Выбрать главу

Наиболее разительным доказательством того, что для Толстого религия сводится по сути к этике, является сделанный самим Толстым перевод некоторых текстов четвертого Евангелия – Евангелия Иоанна. Евангелие это всегда рассматривалось богословами и историками философии как наиболее философское из четырех канонических Евангелий, как такое, в котором сообщаются основы христианского учения о божественном бытии, о природе бога и т. д. В связи с этим «слово» («логос»), о котором идет речь в четвертом Евангелии, связывалось с философскими умозрениями Филона иудейского, с «логосом» стоиков и даже с «логосом» Гераклита. Во всех этих богословских и историко-философских толкованиях «логос» четвертого Евангелия имеет ясно выраженное онтологическое значение (значение характеристики божественного бытия), а также связанное с ним космологическое значение (то есть значение термина, говорящего об отношении бога и сына бога к миру).

Совершенно иначе понимает смысл евангельского учения о «слове» или о «логосе» Толстой. Его совершенно не интересует вопрос об онтологическом и космологическом смысле евангельского «логоса». По Толстому «логос» Иоанна – только нравственное понимание (или «разумение») жизни. Больше того, по утверждению Толстого, известные слова из первого стиха первой главы Евангелия Иоанна – αί ό λόγος ην πρὸς τὸν εόν («и слово было у бога») должны быть переведены так: «И разумение стало супротив бога», или: «разумение заменило бога». Другими словами, Толстой не. только отрицает в понятии «логоса» какой бы то ни было онтологический смысл, не только сводит смысл этого понятия к понятию о нравственном понимании («разумении») жизни.
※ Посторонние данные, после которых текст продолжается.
(** ** Errors

    The source throws plain [Error] objects that differ by message; one
    constructor stands for each message template. *)
Inductive Error : Type :=
| InvalidASNFormat                (* "Invalid ASN format" *)
| DatabaseNotInitialized          (* "Database not initialized" *)
| MissingCredentials              (* "Missing Cloudflare API credentials" *)
| NoValidPrefixes                 (* "No valid prefixes after filtering; ..." *)
| QueryFailed (error : option string)     (* "Query failed: ..." *)
| NoResultsReturned               (* "No results returned from query" *)
| TableMissing (table : string)   (* "Table ... does not exist in the database" *)
| NoActivePrefixes (table : string)  (* "No prefixes found in ... with active = 1" *)
| FetchDesiredFailed (table : string) (cause : Error)
                                  (* "Failed to fetch desired prefixes from ...: ..." *)
| ApiRequestFailed (status : Z) (text : Body)
                                  (* "API request failed with status ...: ..." *)
| ParseFailed (text : string)     (* "Failed to parse API response: ..." *)
| FetchGatewayListFailed (cause : Error)  (* "Failed to fetch Gateway list: ..." *)
| UpdateFailed (json : ApiJson)   (* "Update failed: ..." *)
| TestApiRequestFailed (status : Z) (text : Body)
                                  (* "Test API request failed with status ...: ..." *)
| TestParseFailed (text : string) (* "Failed to parse test API response: ..." *)
| TestUpdateFailed (json : ApiJson)       (* "Test update failed: ..." *)
| UpdateSyncedFailed (table : string) (cause : Error)
                                  (* "Failed to update synced prefixes for ...: ..." *)
| RecordSyncTimeFailed (asn : string) (cause : Error)
                                  (* "Failed to record sync time for ...: ..." *)
| D1Exception (message : string)  (* thrown by a D1 call *)
| NetworkError (message : string) (* thrown by the global [fetch] *)
| NullProperty (name : string)
    (* TypeError: Cannot read properties of null (reading '...') *)
| NotAFunction (name : string).   (* TypeError: ... is not a function *)

(** The error classes of the specification.  The source has no error
    classes; an error belongs to the class of the stage that raises it. *)
Inductive ErrorClass : Type :=
| InputValidationError
| DataAccessError
| RemoteAPIError
| ConfigurationError.

Definition error_class (e : Error) : ErrorClass :=
  match e with
  | InvalidASNFormat | NoValidPrefixes => InputValidationError
  | DatabaseNotInitialized | MissingCredentials => ConfigurationError
  | QueryFailed _ | NoResultsReturned | TableMissing _ | NoActivePrefixes _
  | FetchDesiredFailed _ _ | UpdateSyncedFailed _ _
  | RecordSyncTimeFailed _ _ | D1Exception _ => DataAccessError
  | ApiRequestFailed _ _ | ParseFailed _ | FetchGatewayListFailed _
  | UpdateFailed _ | TestApiRequestFailed _ _ | TestParseFailed _
  | TestUpdateFailed _ | NetworkError _ | NullProperty _ | NotAFunction _ =>
      RemoteAPIError
  end.

(** ** Calls on the D1 database *)

Inductive DbCall : Type :=
| SelectLastRun (asn : string)
    (* SELECT last_run FROM sync_state WHERE asn = ?   .first() *)
| SelectActivePrefixes (table : string)
    (* SELECT prefix FROM ${table} WHERE active = 1    .all() *)
| SelectTableName (table : string)
    (* SELECT name FROM sqlite_master WHERE type='table' AND name = ?  .first() *)
| SelectSample (table : string)
    (* SELECT prefix, active FROM ${table} LIMIT 5     .all() *)
| SelectActiveCounts (table : string)
    (* SELECT active, COUNT( * ) as count FROM ${table} GROUP BY active  .all() *)
| DeleteSynced (asn : string)
    (* DELETE FROM synced_prefixes WHERE asn = ?       .run() *)
| InsertSynced (asn : string) (prefixes : list string)
    (* DB.batch of INSERT OR IGNORE INTO synced_prefixes (asn, prefix) VALUES (?, ?) *)
| UpsertSyncState (asn : string) (now : string).
    (* INSERT INTO sync_state ... ON CONFLICT(asn) DO UPDATE ...  .run() *)

(** [{ results, success, error }] of [stmt.all()]; a row of the query on
    the ASN table is its [prefix] column. *)
Record D1Result : Type := {
  results : option (list string);
  d1_success : bool;
  d1_error : option string
}.

(** What each call resolves to. *)
Definition Reply (c : DbCall) : Type :=
  match c with
  | SelectLastRun _ => option string      (* [last_run] of the row, if any *)
  | SelectActivePrefixes _ => D1Result
  | SelectTableName _ => bool             (* is there a row *)
  | SelectSample _ => unit                (* only logged *)
  | SelectActiveCounts _ => unit          (* only logged *)
  | DeleteSynced _ => nat                 (* [meta.changes] *)
  | InsertSynced _ _ => list nat          (* [meta.changes] of each statement *)
  | UpsertSyncState _ _ => unit
  end.

(** Does the call write to the local state ([synced_prefixes],
    [sync_state])? *)
Definition is_write (c : DbCall) : bool :=
  match c with
  | DeleteSynced _ | InsertSynced _ _ | UpsertSyncState _ _ => true
  | _ => false
  end.

(** ** Observable events, in the order they happen *)

Inductive Warning : Type :=
| SkippedPrefixes (n : nat)       (* [WARN] Skipped n invalid or duplicate prefixes *)
| NoItemsInResponse               (* [API WARN] No items in Gateway list response *)
| RateLimitHit (label : BatchLabel). (* [RETRY] label: Rate limit hit, retrying after delay *)

Inductive ErrorLog : Type :=
| HandlerError (e : Error)        (* [ERROR] err *)
| UpdateError (label : BatchLabel) (e : Error)
    (* [ERROR] Failed to update Gateway list (label): message *)
| TestPatchError (e : Error).     (* [ERROR] Test PATCH failed: message *)

Inductive Event : Type :=
| Db (c : DbCall)
| Http (req : Request) (res : string + Response)
| Sleep (ms : Z)
| ConsoleWarn (w : Warning)
| ConsoleError (l : ErrorLog).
Толстой вместе с тем утверждает, что нравственное «разумение» жизни есть то, что заменило в жизни и в сознании людей понятие о самом боге. Религия Толстого по сути – религия без бога, или религия, в которой, по мысли Толстого, бог, как бог, становится только синонимом нравственного понимания жизни.

Но вместе с тем свое собственное понимание нравственного смысла жизни – свое отвлеченное и вне историческое учение о любви к людям, о непротивлении злу насилием, об отказе от выполнения законов государства и т. д. Толстой хочет вывести из основных учений, изложенных в ранней христианской литературе – из канонических Евангелий в первую очередь.

Однако в памятниках этой литературы, в том числе в Евангелиях, нравственные учения связаны с целым рядом других – мистических, мифологических, онтологических, космологических понятий и наслоений. Поэтому утверждать, как это делает Толстой, будто, кроме указанного самим Толстым нравственного смысла жизни, Евангелие в сущности не содержит никаких других философских понятий и учений, можно или игнорируя всё мифологическое и философское, но не специфически моральное содержание ранних памятников христианской литературы, или даже произвольно толкуя в этих памятниках в узко моральном смысле то, что заключает в себе и другой смысл, не сводимый начисто к моральному.

В своем переводе и толковании Евангелий Толстой делает и то и другое. Он опускает в своем переводе ряд мест – мифов, сцен, изречений и т. д., – не связанных с нравственным евангельским учением (как его понимает сам Толстой), и перетолковывает в духе своего собственного нравственного учения те места, которые имеют в виду отнюдь не только моральное учение.

Особенно решительно опускает Толстой в содержании Евангелий все рассказы, сцены и положения, которые противоречат реалистическому пониманию явлений и событий природы и человеческой жизни.

Поэтому толстовский перевод и соединение в одно связное и цельное повествование четырех Евангелий отличается, во-первых, сильно выраженной моральной тенденцией. Толстой выделяет, подчеркивает, усиливает в своем переводе этическую направленность Евангелий.